I have one with the earths in accordance with the sterling power
diagram. It was not very expensive - £175 for a 3.6kVA. When I was
installing the shore power its use was instantly demonstrated whilst
still on dry land in the builders shed. The building's neutral was
showing +12 compared to earth, once onboard after the ship side neutral
had been bonded to earth, the ship side neutral was of course at Ov.
The other major advantage of an IT is that you no longer have to worry
whether the shore supply itself is wired correctly - Live is Neutral
and vice versa.

As I recall from training many years ago, the shield is a noise remedy.
It seems it should connect to the vessel's signal ground /
counterpoise through a radio frequency capacitor, to cancel and block
noise from the radio circuits, via the ship's neutral connector. The
transformer case and frame should be connected to shoreside "Earth",
and neutral at the power pole / entrance.

This presumes that the shield is not connected to the frame of the
transformer. If it were, I would try it both sides and disconnected, to
satisfy noise and galvanic requirements while at the dock.

Yes and no. The type of shield you are thinking about was indeed
intended to reduce noise, and it typically was grounded on the side most
likely to be noisy. The Faraday shields in those "non-marine" isolation
transformers are designed to handle signal-level currents.

Marine-type isolation transformers (as contemplated by the ABYC) utilize
shields designed to handle the full current rating of the transformer.
Presumably the presence of that shield would cause primary leakage
currents to flow through the shield to the shore grounding wire (thus
tripping a GFCI breaker) rather than through the transformer core to the
secondary. The shield is intended to provide belt and suspenders safety,
rather than noise reduction, although it undoubtedly offers up some of
that as well.

Chuck





Terry K wrote:
As I recall from training many years ago, the shield is a noise remedy.
It seems it should connect to the vessel's signal ground /
counterpoise through a radio frequency capacitor, to cancel and block
noise from the radio circuits, via the ship's neutral connector. The
transformer case and frame should be connected to shoreside "Earth",
and neutral at the power pole / entrance.

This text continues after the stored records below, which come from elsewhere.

(* ===== verification/WreSpec.v ===== *)
(** * The ranking tree over a slab allocator

    Creation, whole runs of operations against a specification on sorted lists,
    and what the neighbour search of the interpolation really returns. *)
From S2P Require Import Prelude Bigary Alloc Slab Wre WreTree WreHeap WrePut WreRemove WreWeight.

Definition NODEALLOC_OFFSET : Z := 8.
Definition SIZEOF_WRE_NODE : Z := 64.

(** [tree] is what [jemk_malloc] returned and [garbage] what the memory holds
    where [size] lies: no statement of [wre_create] sets that field. *)
Definition wre_create (o : OS) (tree garbage : Z) (w : slab_world) : outcome (wre_tree slab_world) :=
  if tree =? NULL then Stop BadDeref else
  let! (ret, w) := @slab_alloc_init o (tree + NODEALLOC_OFFSET) SIZEOF_WRE_NODE 0 w in
  let! _ := c_assert (ret =? 0) in
  Ret (WTree NULL (tree + NODEALLOC_OFFSET) garbage ∅ w).

Definition wre_destroy `{OS} (tr : wre_tree slab_world) : outcome slab_world :=
  slab_alloc_destroy (nodeAlloc tr) (tworld tr).

(** How many nodes an allocator of the default size holds. *)
Definition WRE_ROOM : Z := BIGARY_DEFAULT_MAX / (SIZEOF_META + SIZEOF_WRE_NODE).

(** ** Operations and their specification on lists of entries *)
Inductive wop :=
  | WPut (d w : Z)
  | WRemove (d : Z)
  | WFind (d : Z)
  | WTotal.

Section spec.
Context (lower : Z → Z → bool).

(** [wstep es op r es']: on the entries [es], [op] may return [r] and leave [es']. *)
Inductive wstep : list (Z * Z) → wop → Z → list (Z * Z) → Prop :=
  | ws_put l1 l2 d w : sorted lower (l1 ++ (d, w) :: l2) →
      wstep (l1 ++ l2) (WPut d w) 0 (l1 ++ (d, w) :: l2)
  | ws_remove l1 e l2 d : equiv lower e.1 d → wstep (l1 ++ e :: l2) (WRemove d) e.1 (l1 ++ l2)
  | ws_remove_none es d : (∀ e, e ∈ es → ¬ equiv lower e.1 d) → wstep es (WRemove d) NULL es
  | ws_find es e d : e ∈ es → equiv lower e.1 d → wstep es (WFind d) e.1 es
  | ws_find_none es d : (∀ e, e ∈ es → ¬ equiv lower e.1 d) → wstep es (WFind d) NULL es
  | ws_total es : wstep es WTotal (u64 (total es)) es.

Inductive wsteps : list (Z * Z) → list wop → list Z → list (Z * Z) → Prop :=
  | wss_nil es : wsteps es [] [] es
  | wss_cons es op r es1 ops rs es2 :
      wstep es op r es1 → wsteps es1 ops rs es2 → wsteps es (op :: ops) (r :: rs) es2.

Definition wop_ok (op : wop) : Prop := match op with WPut _ w => is_u64 w | _ => True end.

Section run.
Context `{OS}.

Definition wop_run (op : wop) (tr : wre_tree slab_world) : outcome (Z * wre_tree slab_world) :=
  match op with
  | WPut d w => let! tr := wre_put lower tr d w in Ret (0, tr)
  | WRemove d => wre_remove lower tr d
  | WFind d => let! r := wre_find lower tr d in Ret (r, tr)
  | WTotal => let! r := wre_calculate_total_size tr in Ret (r, tr)
  end.

Fixpoint wops_run (ops : list wop) (tr : wre_tree slab_world) : outcome (list Z * wre_tree slab_world) :=
  match ops with
  | [] => Ret ([], tr)
  | op :: ops =>
      let! (r, tr) := wop_run op tr in
      let! (rs, tr) := wops_run ops tr in
      Ret (r :: rs, tr)
  end.
End run.

Section refinement.
Context (o o1 : OS) (base : Z) `{!StrictWeak lower}.
Hypothesis grant : grants o1 base.
Hypothesis mmap_fixed_ok : ∀ a n, @os_mmap_fixed o a n = true.
#[local] Existing Instance o.
#[local] Instance wlaws : NodeAllocLaws slab_world := slab_laws mmap_fixed_ok.

Lemma wre_rep_weaken tr es room room' :
  wre_rep lower tr es room → (room' <= room)%nat → wre_rep lower tr es room'.
Proof using Type.
  intros (t & L & M & r & ? & ? & ?) ?. exists t, L, M, r. split_and!; [done|lia|done].
Qed.

Lemma wre_rep_sorted tr es room : wre_rep lower tr es room → sorted lower es.
Proof using Type. intros (t & L & M & r & Hinv & _ & <-). apply Hinv. Qed.

Lemma create_ok addr garbage room :
  addr ≠ NULL → Z.of_nat room <= WRE_ROOM →
  ∃ tr, wre_create o1 addr garbage (World ∅ ∅) = Ret tr ∧ wre_rep lower tr [] room.
Proof.
  intros Ha Hroom. unfold wre_create. destruct (addr =? NULL) eqn:Ea; zb; [done|].
  destruct (slab_init_default o1 base (World ∅ ∅) ∅ (addr + NODEALLOC_OFFSET) SIZEOF_WRE_NODE)
    as (w1 & -> & Hw1 & _); try done.
  cbn. eexists. split; [done|].
  exists E, ∅, (<[addr + NODEALLOC_OFFSET := (∅, Z.to_nat WRE_ROOM)]> ∅), (Z.to_nat WRE_ROOM).
  split; [|split; [lia|done]]. split.
  - split; [done|]. split; [done|]. apply NoDup_nil_2.
  - done.
  - constructor.
  - intros y []%not_elem_of_nil.
  - exact Hw1.
  - cbn. by rewrite lookup_insert_eq.
  - cbn [addrs length]. rewrite Z2Nat.id by done. done.
Qed.

(** One operation, one step of the specification. *)
Lemma wop_sim op tr es room :
  wre_rep lower tr es (S room) → wop_ok op →
  ∃ r tr' es', wop_run op tr = Ret (r, tr') ∧ wstep es op r es' ∧ wre_rep lower tr' es' room.
Proof.
  intros Hrep Hop. pose proof (wre_rep_weaken _ _ _ room Hrep ltac:(lia)) as Hrep0.
  destruct op as [d w|d|d|]; cbn [wop_run wop_ok] in *.
  - destruct (put_ok lower tr es room d w Hrep Hop) as (tr' & l1 & l2 & -> & -> & Hrep' & _).
    eexists _, tr', _. split; [done|]. split; [|exact Hrep']. constructor. by eapply wre_rep_sorted.
  - destruct (wre_remove_ok lower tr es (S room) d Hrep) as
      [[-> Hno]|(l1 & e & l2 & tr' & -> & Heq & -> & Hrep' & _)].
    + exists NULL, tr, es. split; [done|]. split; [by constructor|done].
    + exists e.1, tr', (l1 ++ l2). split; [done|]. split; [by constructor|].
      eapply wre_rep_weaken; [done|lia].
  - destruct (find_ok lower tr es (S room) d Hrep) as (r & -> & [(e & He & Heq & ->)|[-> Hno]]);
      eexists _, tr, es; (split; [done|]); (split; [|done]); by constructor.
  - rewrite (total_size_ok lower tr es _ Hrep). eexists _, tr, es. split; [done|]. split; [constructor|done].
Qed.

Lemma wops_sim ops tr es :
  wre_rep lower tr es (length ops) → Forall wop_ok ops →
  ∃ rs tr' es', wops_run ops tr = Ret (rs, tr') ∧ wsteps es ops rs es' ∧ wre_rep lower tr' es' 0.
Proof.
  revert tr es. induction ops as [|op ops IH]; intros tr es Hrep Hops.
  - exists [], tr, es. split; [done|]. split; [constructor|done].
  - apply Forall_cons in Hops as [Hop Hops].
    destruct (wop_sim op tr es (length ops) Hrep Hop) as (r & tr1 & es1 & Hrun & Hst & Hrep1).
    destruct (IH tr1 es1 Hrep1 Hops) as (rs & tr2 & es2 & Hruns & Hsts & Hrep2).
    exists (r :: rs), tr2, es2. cbn [wops_run]. rewrite Hrun. cbn [obind]. rewrite Hruns.
    split; [done|]. split; [by econstructor|done].
Qed.

(** C2: refinement.  Any run of insertions, removals, searches and consistency
    checks on a tree made by [wre_create] over a slab allocator completes
    without a failed assertion or a bad pointer, and its results are ones the
    specification on sorted lists allows, for runs up to the capacity of the
    allocator. *)
Theorem wre_refines_sorted_list addr garbage ops :
  addr ≠ NULL → Z.of_nat (length ops) <= WRE_ROOM → Forall wop_ok ops →
  ∃ tr rs tr' es, wre_create o1 addr garbage (World ∅ ∅) = Ret tr ∧
    wops_run ops tr = Ret (rs, tr') ∧ wsteps [] ops rs es.
Proof.
  intros Ha Hlen Hops.
  destruct (create_ok addr garbage (length ops) Ha Hlen) as (tr & Hnew & Hrep).
  destruct (wops_sim ops tr [] Hrep Hops) as (rs & tr' & es & ? & ? & _). eauto 10.
Qed.

End refinement.
End spec.

(** ** Concrete runs *)
#[export] Instance ltb_strict_weak : StrictWeak Z.ltb.
Proof. split; unfold le; intros *; rewrite ?Z.ltb_lt, ?Z.ltb_ge; lia. Qed.

#[local] Abbreviation demo_tree := (wre_create (kernel_at (2 ^ 40)) 8192 7 (World ∅ ∅)).
#[local] Abbreviation demo_laws := (wlaws kernel (λ _ _, eq_refl)).

Definition demo_ops : list wop := [WPut 2 10; WPut 1 20; WPut 3 30; WFind 3; WTotal; WRemove 2; WFind 2; WTotal].

Lemma wre_refines_sorted_list_witness :
  ∃ tr rs tr' es, demo_tree = Ret tr ∧ @wops_run Z.ltb kernel demo_ops tr = Ret (rs, tr') ∧
    wsteps Z.ltb [] demo_ops rs es.
Proof.
  apply (wre_refines_sorted_list Z.ltb kernel (kernel_at (2 ^ 40)) (2 ^ 40)
           (kernel_grants (2 ^ 40) ltac:(done) ltac:(done) ltac:(done)) (λ _ _, eq_refl) 8192 7 demo_ops);
    [done|done|repeat constructor; done].
Defined.

Lemma demo_tree_ok room :
  Z.of_nat room <= WRE_ROOM → ∃ tr, demo_tree = Ret tr ∧ @wre_rep Z.ltb _ _ demo_laws tr [] room.
Proof.
  apply (create_ok Z.ltb kernel (kernel_at (2 ^ 40)) (2 ^ 40)); [by apply kernel_grants|done].
Qed.

(** A tree with the entries 1 and 2, both of weight 1. *)
Lemma demo_two_entries :
  ∃ tr, @wre_rep Z.ltb _ _ demo_laws tr [(1, 1); (2, 1)] 0.
Proof.
  destruct (demo_tree_ok 2 ltac:(done)) as (tr & _ & Hrep).
  destruct (wops_sim Z.ltb kernel (λ _ _, eq_refl) [WPut 1 1; WPut 2 1] tr [] Hrep) as
    (rs & tr' & es & _ & Hst & Hrep'); [repeat constructor; done|].
  exists tr'. enough (es = [(1, 1); (2, 1)]) as -> by done.
  inversion Hst as [|? ? ? es1 ? ? ? H1 H2]; subst. inversion H2 as [|? ? ? es2 ? ? ? H3 H4]; subst.
  inversion H4; subst. inversion H1 as [l1 l2 ? ? _ El| | | | |]; subst.
  apply app_eq_nil in El as [-> ->]. cbn in *.
  inversion H3 as [l1 l2 ? ? Hs El| | | | |]; subst. destruct l1 as [|e [|e' l1]]; cbn in El; simplify_eq.
  - cbn in Hs. apply sorted_cons_iff in Hs as [_ Hs]. by specialize (Hs (1, 1) ltac:(by left)).
  - done.
Qed.


Lemma wre_put_correct_witness :
  ∃ tr tr', demo_tree = Ret tr ∧ @wre_put _ (@slab_NodeAlloc kernel) Z.ltb tr 5 9 = Ret tr'.
Proof.
  destruct (demo_tree_ok 1 ltac:(done)) as (tr & Hnew & Hrep).
  destruct (wre_put_correct Z.ltb tr [] 0 5 9 Hrep ltac:(done)) as (tr' & l1 & l2 & Hrun & _).
  by exists tr, tr'.
Defined.

Lemma wre_find_correct_witness :
  ∃ (tr : wre_tree slab_world) r, wre_find Z.ltb tr 2 = Ret r ∧
    ((∃ e, e ∈ [(1, 1); (2, 1)] ∧ equiv Z.ltb e.1 2 ∧ r = e.1) ∨
     (r = NULL ∧ ∀ e, e ∈ [(1, 1); (2, 1)] → ¬ equiv Z.ltb e.1 2)).
Proof.
  destruct demo_two_entries as (tr & Hrep). exists tr. exact (wre_find_correct Z.ltb tr _ 0 2 Hrep).
Defined.

Lemma wre_remove_correct_witness :
  ∃ tr, @wre_rep Z.ltb _ _ demo_laws tr [(1, 1); (2, 1)] 0 ∧
    ((@wre_remove _ (@slab_NodeAlloc kernel) Z.ltb tr 2 = Ret (NULL, tr) ∧
      ∀ e, e ∈ [(1, 1); (2, 1)] → ¬ equiv Z.ltb e.1 2) ∨
     ∃ l1 e l2 tr', [(1, 1); (2, 1)] = l1 ++ e :: l2 ∧ equiv Z.ltb e.1 2 ∧
       @wre_remove _ (@slab_NodeAlloc kernel) Z.ltb tr 2 = Ret (e.1, tr') ∧
       @wre_rep Z.ltb _ _ demo_laws tr' (l1 ++ l2) 1 ∧ size tr' = u64 (size tr - 1)).
Proof.
  destruct demo_two_entries as (tr & Hrep). exists tr. split; [done|].
  exact (wre_remove_correct Z.ltb tr _ 0 2 Hrep).
Defined.

Lemma wre_total_size_correct_witness :
  ∃ (tr : wre_tree slab_world), wre_calculate_total_size tr = Ret 2.
Proof.
  destruct demo_two_entries as (tr & Hrep). exists tr. exact (wre_total_size_correct Z.ltb tr _ 0 Hrep).
Defined.


(** the neighbour that the interpolation uses is not the next entry: for a
    left child whose parent has a right subtree, [wre_find_node_right] jumps over
    the parent.  With the entries 1, 2, 3 of equal weight, ratio 1/6 falls in the
    middle of entry 1 and the result pairs it with 3, although 2 is its
    successor in the order. *)
Theorem interpolation_skips_parent :
  ∃ tr tr', demo_tree = Ret tr ∧
    @wops_run Z.ltb kernel [WPut 1 1; WPut 2 1; WPut 3 1; WFind 2] tr = Ret ([0; 0; 0; 2], tr') ∧
    ∃ pct, @wre_find_weighted_interpolated _ rational tr' (QArith_base.Qmake 1 6)
             = Ret (@WInterp rational 1 3 pct false) ∧ QArith_base.Qeq pct (QArith_base.Qmake 1 2).
Proof.
  eexists _, _. split; [reflexivity|]. split; [vm_compute; reflexivity|].
  eexists. split; [vm_compute; reflexivity|]. reflexivity.
Qed.

(** a ratio that falls exactly on the boundary between two entries makes
    [wre_find_weighted_interpolated] fail its assertion that no right neighbour
    exists: with two entries of equal weight and ratio 0.5 in binary64, the left
    one is found at 100% although the right one is there. *)
Theorem interpolation_boundary_asserts :
  ∃ tr tr', demo_tree = Ret tr ∧
    @wops_run Z.ltb kernel [WPut 1 1; WPut 2 1] tr = Ret ([0; 0], tr') ∧
    @wre_find_weighted_interpolated _ binary64 tr'
      (@dbl_div binary64 (@dbl_of_size binary64 1) (@dbl_of_size binary64 2)) = Stop AssertFailed.
Proof.
  eexists _, _. split; [reflexivity|]. split; [vm_compute; reflexivity|]. vm_compute. reflexivity.
Qed.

This presumes that the shield is not connected to the frame of the
transformer. If it were, I would try it both sides and disconnected, to
satisfy noise and galvanic requirements while at the dock.

Chuck,

I don't agree with your grounding advise.

If you ground the frame of the transformer to the boat ground and there
is an internal short from the shore power primary winding to the frame,
there is no return path for the current so you will not trip the supply
breaker.

In addition, you now have the boat ground, including underwater metal,
live at 110 or 220 volts which can electrocute persons in the water or
boarding from a metal dock.

Andina Marie